Feasibility study of using the PREDICT kidney tool for patients with localised renal cell carcinoma.

Abstract

BACKGROUND: Localised renal cell carcinoma (RCC) is usually treated surgically, with post-operative imaging-based surveillance to monitor for recurrence. However, surveillance practices vary widely, and patients often lack a clear understanding of their risk of recurrence and follow-up care. The PREDICT Kidney tool has been developed to enhance risk communication by providing individualised recurrence and mortality risk estimates. The tool uses the Leibovich score augmented with English national data to provide a personalised risk assessment of cancer recurrence and death from other causes, presented in both numerical and visual formats. STUDY DESIGN: A multicentre, prospective feasibility study of incorporating the PREDICT Kidney risk communication tool into the first follow-up consultation for localised RCC patients post-surgery. ENDPOINTS: Patient uptake into the study, completeness of data collection, consultation duration, the acceptability of the tool to both patients and clinicians, clinician adherence to the study "best-practice" guide, variability in tool usage across clinicians and sites and patient-level clinical outcomes including subjective and objective comprehension of risk of recurrence and follow-up, perceived risk of cancer recurrence, risk conviction, satisfaction with the information provided on risk of recurrence and follow-up, and fear of cancer recurrence.
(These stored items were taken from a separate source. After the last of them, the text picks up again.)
(* ===== verification/Platform.v ===== *)
(** What the components take from the platform: [log.py], [process.py],
    [ssh.py], [http/client.py], [security/key_manager.py],
    [security/cipher.py], [appliance_info/appliance.py] and
    [cleanup/es_data_cleanup.py]; and [CortxConf] of [common/common.py].

    The processes, the connections and the cryptography behind them are
    parameters; files are those of [KvDir]. *)
From Stdlib Require Import Ascii.
From stdpp Require Import countable.
From S2P Require Import Prelude PyStr PyVal KvStore KvFiles KvDir ConfStore SchemaDoc.
Import PyStr Dir.

(** ** [log.py] *)

Module Log.

(** Handlers; a file is rotated at [max_bytes], which is not modelled. *)
Inductive handler :=
| SysLogHandler (server port : string)
| RotatingFileHandler (log_file : string) (max_bytes backup_count : Z)
| StreamHandler (level : Z).

#[global] Instance handler_eq_dec : EqDecision handler.
Proof. solve_decision. Defined.

Record logger := Logger { lg_level : Z; lg_handlers : list handler }.

(** The registry of [logging], [Log.logger], [Log.audit_logger] ([None]: the
    attribute does not exist), the files, and what the handlers wrote, the
    latest last. *)
Record state := State {
  registry : gmap string logger;
  log_logger : option string;
  audit_logger : option string;
  fs : Schema.tree;
  written : list (handler * string)
}.
Definition set_registry (f : gmap string logger → gmap string logger) (s : state) : state :=
  State (f (registry s)) (log_logger s) (audit_logger s) (fs s) (written s).
Definition on_fs {A} (c : ST Schema.tree A) : ST state A := λ s,
  let '(r, t) := c (fs s) in (r, State (registry s) (log_logger s) (audit_logger s) t (written s)).

(** [getattr(Log, level)] of a level *)
Definition levels : list (string * Z) :=
  [("CRITICAL", 50); ("ERROR", 40); ("WARN", 30); ("WARNING", 30); ("INFO", 20); ("DEBUG", 10); ("NOTSET", 0)]%Z.
Definition level_of (name : string) : res Z :=
  match dget name levels with Some l => Ok l | None => Err AttributeError end.

Record options := Options {
  level : string; backup_count : Z; file_size_in_mb : Z; syslog : option (string * string);
  console_output : bool; console_output_level : string
}.
Definition defaults : options := Options "INFO" 10 10 None false "WARN".

Section log.
Context (cwd : list string).
(** Whether the root logger has handlers; the names of services have no dots. *)
Context (root_handlers : bool).

(** Opening a file to append to it *)
Definition touch (path : string) : ST Schema.tree unit := λ t,
  match resolve t cwd path with
  | Err e => (Err e, t)
  | Ok p =>
      match node_at t p with
      | Some FDir => (Err (OSError EISDIR), t)
      | Some (FFile _) => (Ok tt, t)
      | None => (Ok tt, <[p := FFile ""]> t)
      end
  end.

Definition add_handler (h : handler) (l : logger) : logger := Logger (lg_level l) (lg_handlers l ++ [h]).
Definition has_handlers (l : logger) : bool := negb (bool_decide (lg_handlers l = [])) || root_handlers.

(** The file is opened whether or not its handler is kept. *)
Definition with_target (o : options) (log_path file_name : string) (max_bytes : Z) (l : logger) : ST state logger :=
  match syslog o with
  | Some (server, port) => st_ret (add_handler (SysLogHandler server port) l)
  | None =>
      if decide (log_path = "") then st_ret l else
      let log_file := path_join log_path (file_name +:+ ".log") in
      on_fs (touch log_file) ;;;
      st_ret (if has_handlers l then l else add_handler (RotatingFileHandler log_file max_bytes (backup_count o)) l)
  end.
Definition with_console (o : options) (l : logger) : res logger :=
  if console_output o then lv ← level_of (console_output_level o); Ok (add_handler (StreamHandler lv) l) else Ok l.

(** The logger is the one of the registry: what was added stays when a later
    step raises. *)
Definition keep_logger (name : string) (l : logger) : ST state unit := λ s, (Ok tt, set_registry <[name := l]> s).
Definition _get_logger (o : options) (file_name : string) (audit : bool) (log_level : Z) (log_path : string) (max_bytes : Z)
    : ST state string :=
  let logger_name := if audit then file_name +:+ "_audit" else file_name in
  let! handlers := (λ s, (Ok (match registry s !! logger_name with Some l => lg_handlers l | None => [] end), s)) in
  let l := Logger log_level handlers in
  keep_logger logger_name l ;;;
  let! l := with_target o log_path file_name max_bytes l in
  keep_logger logger_name l ;;;
  let! l := st_lift (with_console o l) in
  keep_logger logger_name l ;;;
  st_ret logger_name.

(** [os.makedirs(log_path)] unless it is there; that it is there by now is no
    error. *)
Definition make_log_path (log_path : string) : ST state unit := λ s,
  if negb (bool_decide (log_path = "")) && negb (os_exists cwd (fs s) log_path) then
    match on_fs (Shutil.makedirs_new cwd log_path) s with
    | (Err e, s') => (if decide (e = OSError Shutil.EEXIST) then Ok tt else Err e, s')
    | r => r
    end
  else (Ok tt, s).

Definition init (service_name log_path : string) (o : options) : ST state unit :=
  make_log_path log_path ;;;
  let max_bytes := (file_size_in_mb o * 1024 * 1024)%Z in
  let! log_level := st_lift (level_of (level o)) in
  let! audit := _get_logger o service_name true log_level log_path max_bytes in
  (λ s, (Ok tt, State (registry s) (log_logger s) (Some audit) (fs s) (written s))) ;;;
  let! system := _get_logger o service_name false log_level log_path max_bytes in
  λ s, (Ok tt, State (registry s) (Some system) (audit_logger s) (fs s) (written s)).

(** *** Messages

    They are given without arguments, so that their text is not a format. *)

Definition takes (lv : Z) (h : handler) : bool :=
  match h with StreamHandler min => (min <=? lv)%Z | _ => true end.
Definition emit (name : string) (lv : Z) (text : string) : ST state unit := λ s,
  match registry s !! name with
  | None => (Ok tt, s)
  | Some l =>
      let hs := if (lg_level l <=? lv)%Z then filter (λ h, takes lv h = true) (lg_handlers l) else [] in
      (Ok tt, State (registry s) (log_logger s) (audit_logger s) (fs s) (written s ++ ((λ h, (h, text)) <$> hs)))
  end.

Definition message (caller msg : string) : string := "[" +:+ caller +:+ "] " +:+ msg.
Definition log_at (lv : Z) (caller msg : string) : ST state unit := λ s,
  match log_logger s with None => (Ok tt, s) | Some name => emit name lv (message caller msg) s end.
Definition debug : string → string → ST state unit := log_at 10.
Definition info : string → string → ST state unit := log_at 20.
Definition warn : string → string → ST state unit := log_at 30.
Definition error : string → string → ST state unit := log_at 40.

(** The text of the exception is not in its message, which ends in a letter. *)
Definition exception (caller class : string) : ST state unit := log_at 40 caller ("[" +:+ class +:+ "] e").

(** The test of [critical] is the wrong way round. *)
Definition critical (caller msg : string) : ST state unit := λ s,
  match log_logger s with Some _ => (Ok tt, s) | None => (Err AttributeError, s) end.

Definition audit (caller msg : string) : ST state unit := λ s,
  match audit_logger s with None => (Err AttributeError, s) | Some name => emit name 20 (message caller msg) s end.
Definition support_bundle : string → string → ST state unit := audit.

(** What is printed, and the message *)
Definition console (caller msg : string) : ST state string :=
  debug caller msg ;;; st_ret (message caller msg).

(** *** [trace_method] *)

Section trace.
Context {A : Type} (repr : A → string) (lv : Z) (exclude_args : list string) (truncate_at : nat).

Definition _fmt_value (v : A) : string :=
  let str_value := repr v in
  if (String.length str_value <? truncate_at)%nat then str_value else String.substring 0 truncate_at str_value +:+ "...".

Definition start_message (qualname : string) (args : list A) (kwargs : list (string * A)) : string :=
  let pos_args := _fmt_value <$> args in
  let kw_args := (λ kv, kv.1 +:+ "=" +:+ _fmt_value kv.2) <$> filter (λ kv, kv.1 ∉ exclude_args) kwargs in
  "[" +:+ qualname +:+ "] Invoked with (" +:+ join "," (pos_args ++ kw_args) +:+ ")".
Definition end_message (qualname : string) (response : A) : string :=
  "[" +:+ qualname +:+ "] Returned " +:+ _fmt_value response.

(** [Log.logger.log(level, message)], with no test of the logger *)
Definition log_raw (text : string) : ST state unit := λ s,
  match log_logger s with None => (Err AttributeError, s) | Some name => emit name lv text s end.
Definition wrapper (qualname : string) (func : list A → list (string * A) → ST state A)
    (args : list A) (kwargs : list (string * A)) : ST state A :=
  log_raw (start_message qualname args kwargs) ;;;
  let! resp := func args kwargs in
  log_raw (end_message qualname resp) ;;;
  st_ret resp.
End trace.

End log.
End Log.

(** ** [process.py] *)

Module Process.

(** How [subprocess.run] ends: a process, or one of the exceptions the class
    tells apart, with their texts. *)
Inductive outcome :=
| Completed (stdout stderr : option string) (returncode : Z)
| Timeout (text : string)
| CalledProcess (text : string) (returncode : Z)
| Failed (text : string).

Definition ETIMEDOUT : Z := 110.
PATIENTS AND METHODS: We aim to recruit 60 patients from three hospitals in England and Scotland. Patients treated with surgery for primary localised clear-cell RCC awaiting their first follow-up appointment will be invited to take part. Participants will be allocated into two groups: standard care and standard care supplemented with the use of the PREDICT Kidney tool. Data will be collected through questionnaires, audio/video recordings of consultations and interviews with a subset of patients and clinicians. The study period is planned from September 2024 to July 2025. The findings will guide the design of a future randomised controlled trial to evaluate the tool's efficacy in clinical settings.